(WORK ORDER)
All lines from the one containing "#[local] Instance mostReportedFirst_total" down to the final line of the entries below: return them exactly.

(DATA)

==*==

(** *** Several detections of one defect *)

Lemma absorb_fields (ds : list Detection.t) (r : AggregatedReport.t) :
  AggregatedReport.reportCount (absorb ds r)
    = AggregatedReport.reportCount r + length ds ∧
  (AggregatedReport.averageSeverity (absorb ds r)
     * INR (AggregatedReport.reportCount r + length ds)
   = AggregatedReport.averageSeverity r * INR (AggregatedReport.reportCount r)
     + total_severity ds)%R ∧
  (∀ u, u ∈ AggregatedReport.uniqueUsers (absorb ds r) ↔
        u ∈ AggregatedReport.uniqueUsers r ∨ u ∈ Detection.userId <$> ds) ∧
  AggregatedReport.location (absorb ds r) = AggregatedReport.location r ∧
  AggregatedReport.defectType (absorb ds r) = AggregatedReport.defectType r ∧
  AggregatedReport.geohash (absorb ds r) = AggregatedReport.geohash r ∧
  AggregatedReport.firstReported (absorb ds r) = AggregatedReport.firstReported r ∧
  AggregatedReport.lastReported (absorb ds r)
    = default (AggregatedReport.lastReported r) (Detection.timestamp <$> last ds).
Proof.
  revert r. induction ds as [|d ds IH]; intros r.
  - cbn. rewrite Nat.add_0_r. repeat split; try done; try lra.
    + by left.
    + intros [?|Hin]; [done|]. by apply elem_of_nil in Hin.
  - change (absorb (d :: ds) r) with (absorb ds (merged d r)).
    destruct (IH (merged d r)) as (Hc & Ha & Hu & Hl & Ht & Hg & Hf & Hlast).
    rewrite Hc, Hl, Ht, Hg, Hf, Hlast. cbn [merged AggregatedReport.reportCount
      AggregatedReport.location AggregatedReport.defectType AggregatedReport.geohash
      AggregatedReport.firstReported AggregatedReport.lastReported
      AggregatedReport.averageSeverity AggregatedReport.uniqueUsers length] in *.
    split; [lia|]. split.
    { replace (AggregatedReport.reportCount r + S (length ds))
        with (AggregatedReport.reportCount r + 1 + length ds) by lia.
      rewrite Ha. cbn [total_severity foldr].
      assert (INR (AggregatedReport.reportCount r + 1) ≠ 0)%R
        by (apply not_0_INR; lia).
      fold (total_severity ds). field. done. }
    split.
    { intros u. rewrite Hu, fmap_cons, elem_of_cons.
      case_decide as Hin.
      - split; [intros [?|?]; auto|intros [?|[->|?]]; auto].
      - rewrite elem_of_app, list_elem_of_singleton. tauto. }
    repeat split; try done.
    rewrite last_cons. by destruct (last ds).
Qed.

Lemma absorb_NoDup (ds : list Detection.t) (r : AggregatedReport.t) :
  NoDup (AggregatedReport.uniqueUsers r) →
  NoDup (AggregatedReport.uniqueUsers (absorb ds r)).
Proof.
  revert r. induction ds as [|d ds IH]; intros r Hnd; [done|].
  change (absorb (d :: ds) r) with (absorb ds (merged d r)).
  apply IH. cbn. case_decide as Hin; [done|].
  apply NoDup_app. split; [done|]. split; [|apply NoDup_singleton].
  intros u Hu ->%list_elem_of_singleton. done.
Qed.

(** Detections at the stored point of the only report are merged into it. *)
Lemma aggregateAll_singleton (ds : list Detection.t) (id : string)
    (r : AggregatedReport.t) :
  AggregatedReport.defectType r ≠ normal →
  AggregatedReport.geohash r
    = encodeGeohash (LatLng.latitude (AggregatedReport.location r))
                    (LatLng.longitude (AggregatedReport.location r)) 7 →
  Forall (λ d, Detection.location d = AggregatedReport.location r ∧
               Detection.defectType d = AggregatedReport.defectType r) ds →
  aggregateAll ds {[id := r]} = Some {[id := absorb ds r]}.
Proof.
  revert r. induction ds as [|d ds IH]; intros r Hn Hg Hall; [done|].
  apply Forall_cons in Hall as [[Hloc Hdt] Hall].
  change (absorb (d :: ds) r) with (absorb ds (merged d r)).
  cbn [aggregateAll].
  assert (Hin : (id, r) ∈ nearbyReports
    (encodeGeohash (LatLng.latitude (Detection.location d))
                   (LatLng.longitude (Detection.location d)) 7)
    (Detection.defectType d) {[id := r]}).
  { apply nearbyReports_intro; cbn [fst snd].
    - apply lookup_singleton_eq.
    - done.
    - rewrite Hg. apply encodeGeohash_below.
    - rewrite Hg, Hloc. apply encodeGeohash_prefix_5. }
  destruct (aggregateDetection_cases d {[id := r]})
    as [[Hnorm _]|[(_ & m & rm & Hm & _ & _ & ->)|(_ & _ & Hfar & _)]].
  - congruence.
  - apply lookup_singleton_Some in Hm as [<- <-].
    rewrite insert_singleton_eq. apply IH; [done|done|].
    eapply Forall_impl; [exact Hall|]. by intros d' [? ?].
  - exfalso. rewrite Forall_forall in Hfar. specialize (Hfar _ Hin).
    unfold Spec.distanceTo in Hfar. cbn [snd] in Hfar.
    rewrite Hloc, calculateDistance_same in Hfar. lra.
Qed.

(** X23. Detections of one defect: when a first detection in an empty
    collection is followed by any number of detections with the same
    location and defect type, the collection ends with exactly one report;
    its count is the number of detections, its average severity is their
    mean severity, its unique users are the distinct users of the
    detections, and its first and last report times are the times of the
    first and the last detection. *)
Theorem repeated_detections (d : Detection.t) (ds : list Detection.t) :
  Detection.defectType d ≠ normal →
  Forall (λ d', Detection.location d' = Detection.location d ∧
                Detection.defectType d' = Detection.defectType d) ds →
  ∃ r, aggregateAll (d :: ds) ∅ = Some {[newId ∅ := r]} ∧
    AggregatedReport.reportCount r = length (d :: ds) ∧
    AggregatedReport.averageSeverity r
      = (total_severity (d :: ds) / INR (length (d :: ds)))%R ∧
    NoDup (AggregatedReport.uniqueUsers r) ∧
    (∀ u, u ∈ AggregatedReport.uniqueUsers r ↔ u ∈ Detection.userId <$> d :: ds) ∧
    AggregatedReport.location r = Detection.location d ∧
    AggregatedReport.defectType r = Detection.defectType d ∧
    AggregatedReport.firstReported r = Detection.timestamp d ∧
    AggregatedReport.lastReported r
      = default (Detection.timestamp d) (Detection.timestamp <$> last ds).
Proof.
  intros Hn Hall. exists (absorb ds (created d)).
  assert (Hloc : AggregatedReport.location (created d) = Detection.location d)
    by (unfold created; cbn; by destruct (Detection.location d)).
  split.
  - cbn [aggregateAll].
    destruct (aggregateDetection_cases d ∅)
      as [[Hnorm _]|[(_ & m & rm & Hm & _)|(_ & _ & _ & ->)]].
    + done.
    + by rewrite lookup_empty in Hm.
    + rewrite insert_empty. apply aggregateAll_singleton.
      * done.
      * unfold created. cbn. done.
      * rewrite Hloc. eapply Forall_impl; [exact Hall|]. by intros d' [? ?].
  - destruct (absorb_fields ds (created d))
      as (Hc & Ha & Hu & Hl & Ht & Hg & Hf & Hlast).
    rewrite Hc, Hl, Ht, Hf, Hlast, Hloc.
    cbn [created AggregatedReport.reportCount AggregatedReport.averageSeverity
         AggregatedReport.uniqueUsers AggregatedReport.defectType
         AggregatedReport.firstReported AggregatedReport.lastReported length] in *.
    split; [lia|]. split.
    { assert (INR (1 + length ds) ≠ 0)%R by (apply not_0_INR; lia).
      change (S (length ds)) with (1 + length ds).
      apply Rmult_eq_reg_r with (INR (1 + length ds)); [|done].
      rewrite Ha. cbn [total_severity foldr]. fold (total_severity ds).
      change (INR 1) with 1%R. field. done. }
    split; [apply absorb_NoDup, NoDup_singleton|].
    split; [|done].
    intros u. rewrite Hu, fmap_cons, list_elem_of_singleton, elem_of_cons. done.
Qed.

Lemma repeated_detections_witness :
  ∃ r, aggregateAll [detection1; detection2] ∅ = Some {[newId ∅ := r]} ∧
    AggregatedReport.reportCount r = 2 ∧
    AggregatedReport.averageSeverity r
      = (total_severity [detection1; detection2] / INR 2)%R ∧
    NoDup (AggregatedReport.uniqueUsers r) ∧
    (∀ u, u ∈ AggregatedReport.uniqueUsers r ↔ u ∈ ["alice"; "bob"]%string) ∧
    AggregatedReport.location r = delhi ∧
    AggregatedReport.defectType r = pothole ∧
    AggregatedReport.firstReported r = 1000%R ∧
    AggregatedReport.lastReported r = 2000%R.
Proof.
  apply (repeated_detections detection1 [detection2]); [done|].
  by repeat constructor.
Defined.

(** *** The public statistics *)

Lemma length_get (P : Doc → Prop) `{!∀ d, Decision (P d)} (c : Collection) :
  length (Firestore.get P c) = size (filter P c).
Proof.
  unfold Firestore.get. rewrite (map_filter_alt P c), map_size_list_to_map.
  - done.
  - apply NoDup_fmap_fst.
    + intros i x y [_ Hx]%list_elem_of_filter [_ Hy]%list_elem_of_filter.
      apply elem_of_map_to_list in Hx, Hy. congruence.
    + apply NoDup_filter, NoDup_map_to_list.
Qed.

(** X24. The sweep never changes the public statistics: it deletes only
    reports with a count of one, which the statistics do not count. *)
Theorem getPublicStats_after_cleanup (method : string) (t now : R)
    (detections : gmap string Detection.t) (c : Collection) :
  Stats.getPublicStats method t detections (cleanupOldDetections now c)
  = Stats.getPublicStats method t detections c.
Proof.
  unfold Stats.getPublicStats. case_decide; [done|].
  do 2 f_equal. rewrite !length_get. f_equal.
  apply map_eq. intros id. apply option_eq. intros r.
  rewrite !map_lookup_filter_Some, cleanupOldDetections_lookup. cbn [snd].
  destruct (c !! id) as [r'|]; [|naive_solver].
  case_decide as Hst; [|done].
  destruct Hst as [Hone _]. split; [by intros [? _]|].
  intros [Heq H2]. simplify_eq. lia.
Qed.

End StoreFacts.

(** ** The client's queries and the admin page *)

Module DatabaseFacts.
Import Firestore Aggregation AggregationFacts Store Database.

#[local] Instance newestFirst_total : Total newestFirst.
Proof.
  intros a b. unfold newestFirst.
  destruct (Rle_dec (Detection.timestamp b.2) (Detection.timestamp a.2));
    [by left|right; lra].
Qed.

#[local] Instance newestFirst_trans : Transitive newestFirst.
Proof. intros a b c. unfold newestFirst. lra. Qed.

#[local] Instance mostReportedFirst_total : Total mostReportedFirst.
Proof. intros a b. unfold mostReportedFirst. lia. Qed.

==*==

(OUTPUT BELOW)
#[local] Instance mostReportedFirst_total : Total mostReportedFirst.
Proof. intros a b. unfold mostReportedFirst. lia. Qed.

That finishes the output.